Dataset Start Marker

(** A request within the last page of the 32-bit range is rounded up past it
    to a region of no pages: [vmalloc] reports success and returns the address of
    the next region without mapping anything. *)
Theorem vmalloc_wraps page_dir s size :
  0xFFFFF001 ≤ size < 2 ^ 32 → Z.of_nat (length (vregions s)) < VMALLOC_MAX_REGIONS →
  0 ≤ vmalloc_ptr s < VMALLOC_END →
  ∃ s', vmalloc page_dir size s = Ok (vmalloc_ptr s, s') ∧
    mem s' = mem s ∧ pm s' = pm s ∧ vmalloc_ptr s' = vmalloc_ptr s.
Proof.
  intros Hs Hslots Hp. unfold VMALLOC_END in Hp.
  assert (PAGE_ALIGN size = 0) as E.
  { unfold PAGE_ALIGN, PAGE_SIZE. rewrite page_base_eq.
    assert (u32 (size + 4096 - 1) = size + 4095 - 2 ^ 32) as ->.
    { unfold u32. symmetry. apply (Z.mod_unique _ _ 1); lia. }
    rewrite Z.mod_small; lia. }
  eexists. split.
  - unfold vmalloc, mbind, M_bind, get. rewrite E, (proj2 (Z.eqb_neq size 0)) by lia.
    rewrite (proj2 (Z.leb_gt _ _)) by done. cbn [orb]. rewrite u32_small by lia.
    rewrite (proj2 (Z.leb_gt VMALLOC_END _)) by (unfold VMALLOC_END; lia). cbn. reflexivity.
  - cbn. split; [done|]. split; [done|]. rewrite Z.add_0_r. apply u32_small. lia.
Qed.

Lemma vmalloc_wraps_witness :
  ∃ s', vmalloc 0x200000 0xFFFFFFFF vm0 = Ok (VMALLOC_BASE, s') ∧ xlat s' VMALLOC_BASE = None.
Proof.
  destruct (vmalloc_wraps 0x200000 vm0 0xFFFFFFFF ltac:(lia) ltac:(reflexivity)
    ltac:(split; vm_compute; congruence)) as (s' & Hrun & Hm & _).
  exists s'. split; [exact Hrun|]. unfold xlat. rewrite Hm. reflexivity.
Defined.

(** ** The region heap *)
Section heap.
Variable page_dir : Z.

Lemma ident_mapped s addr :
  vm_wf page_dir s → 0 ≤ addr < 2 ^ 24 → paging_is_mapped page_dir addr s = Ok (true, s).
Proof.
  intros Hw Ha. rewrite paging_is_mapped_eq by (done || lia).
  rewrite (t_ident _ _ (w_tables _ _ Hw)); [done|].
  split; [apply Z.div_pos; lia|apply Z.div_lt_upper_bound; lia].
Qed.

Lemma heap_grow_loop_ident n s addr :
  vm_wf page_dir s → 0 ≤ addr → addr + Z.of_nat n * 4096 ≤ 2 ^ 24 →
  heap_grow_loop page_dir n addr s = Ok (true, s).
Proof.
  intros Hw. revert addr. induction n as [|n IH]; intros addr H0 H1; [done|].
  cbn [heap_grow_loop]. unfold mbind, M_bind. rewrite ident_mapped by (done || lia).
  unfold mret, M_ret. cbv beta iota. apply IH; unfold PAGE_SIZE; lia.
Qed.

End heap.

(** The region heap lies inside the identity mapping, so [heap_alloc] finds its
    pages mapped and takes no frame for them: a frame of the region that was free
    stays free for [pmm_alloc], which hands the same memory out again. *)
Theorem heap_alloc_aliases_frames page_dir s size b :
  vm_wf page_dir s → 0 < size < HEAP_VIRT_MAX →
  find_idx (λ h, negb (hb_used h) && (Z.land (u32 (size + 7)) (Z.lnot 7) <=? hb_size h)) (hblocks s) = None →
  Z.of_nat (length (hblocks s)) < HEAP_MAX_BLOCKS →
  (4096 | heap_brk_ptr s) → HEAP_VIRT_BASE ≤ heap_brk_ptr s < HEAP_VIRT_MAX →
  PAGE_ALIGN (heap_brk_ptr s + Z.land (u32 (size + 7)) (Z.lnot 7)) < HEAP_VIRT_MAX →
  heap_brk_ptr s ≤ b < heap_brk_ptr s + size → pmm_refcount b (pm s) = 0 →
  ∃ s', heap_alloc page_dir size s = Ok (heap_brk_ptr s, s') ∧
    pm s' = pm s ∧ pmm_refcount b (pm s') = 0 ∧ xlat s' b = Some b.
Proof.
  intros Hw Hs Hfind Hlen Hal Hlo Hroom Hb Hfree.
  unfold HEAP_VIRT_MAX, HEAP_VIRT_BASE in *.
  set (size' := Z.land (u32 (size + 7)) (Z.lnot 7)) in *.
  assert (size ≤ size' < size + 8) as Hs'.
  { unfold size'. rewrite (land_high 3) by lia. rewrite u32_small by lia.
    pose proof (Z.mod_pos_bound (size + 7) (2 ^ 3) ltac:(lia)). lia. }
  destruct (page_align_eq (heap_brk_ptr s + size')) as [[q Hq] Hge]; [lia..|].
  assert (PAGE_ALIGN (heap_brk_ptr s) = heap_brk_ptr s) as Hbrk.
  { destruct (page_align_eq (heap_brk_ptr s)) as [[r Hr] ?]; [lia..|]. destruct Hal as [k Hk]. lia. }
  assert (heap_grow page_dir size' s = Ok (true, set_heap (hblocks s)
    (PAGE_ALIGN (heap_brk_ptr s + size')) (heap_bytes_used s) s)) as Hgrow.
  { unfold heap_grow, mbind, M_bind, get.
    rewrite (proj2 (Z.leb_gt HEAP_VIRT_MAX _)) by done. rewrite Hbrk.
    destruct Hal as [k Hk]. unfold PAGE_SIZE. rewrite Hq, Hk, <- Z.mul_sub_distr_r, Z.div_mul by lia.
    rewrite <- Hk, heap_grow_loop_ident by (done || lia). done. }
  eexists. split.
  - unfold heap_alloc, mbind, M_bind, get. rewrite (proj2 (Z.eqb_neq size 0)) by lia. fold size'.
    rewrite Hfind, (proj2 (Z.leb_gt HEAP_MAX_BLOCKS _)), Hgrow by done. cbn [negb]. reflexivity.
  - cbn [pm set_heap]. split; [done|]. split; [done|]. apply (xlat_ident page_dir); [apply Hw|apply Hw|lia].
Qed.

Dataset End Marker

§ Problem to solve: Above are the entries. Output exactly the lines beginning with the line that has "(** ** The region heap *)" and ending with the line that has "(4096 | heap_brk_ptr".

§ Task solution:
(** ** The region heap *)
Section heap.
Variable page_dir : Z.

Lemma ident_mapped s addr :
  vm_wf page_dir s → 0 ≤ addr < 2 ^ 24 → paging_is_mapped page_dir addr s = Ok (true, s).
Proof.
  intros Hw Ha. rewrite paging_is_mapped_eq by (done || lia).
  rewrite (t_ident _ _ (w_tables _ _ Hw)); [done|].
  split; [apply Z.div_pos; lia|apply Z.div_lt_upper_bound; lia].
Qed.

Lemma heap_grow_loop_ident n s addr :
  vm_wf page_dir s → 0 ≤ addr → addr + Z.of_nat n * 4096 ≤ 2 ^ 24 →
  heap_grow_loop page_dir n addr s = Ok (true, s).
Proof.
  intros Hw. revert addr. induction n as [|n IH]; intros addr H0 H1; [done|].
  cbn [heap_grow_loop]. unfold mbind, M_bind. rewrite ident_mapped by (done || lia).
  unfold mret, M_ret. cbv beta iota. apply IH; unfold PAGE_SIZE; lia.
Qed.

End heap.

(** The region heap lies inside the identity mapping, so [heap_alloc] finds its
    pages mapped and takes no frame for them: a frame of the region that was free
    stays free for [pmm_alloc], which hands the same memory out again. *)
Theorem heap_alloc_aliases_frames page_dir s size b :
  vm_wf page_dir s → 0 < size < HEAP_VIRT_MAX →
  find_idx (λ h, negb (hb_used h) && (Z.land (u32 (size + 7)) (Z.lnot 7) <=? hb_size h)) (hblocks s) = None →
  Z.of_nat (length (hblocks s)) < HEAP_MAX_BLOCKS →
  (4096 | heap_brk_ptr s) → HEAP_VIRT_BASE ≤ heap_brk_ptr s < HEAP_VIRT_MAX →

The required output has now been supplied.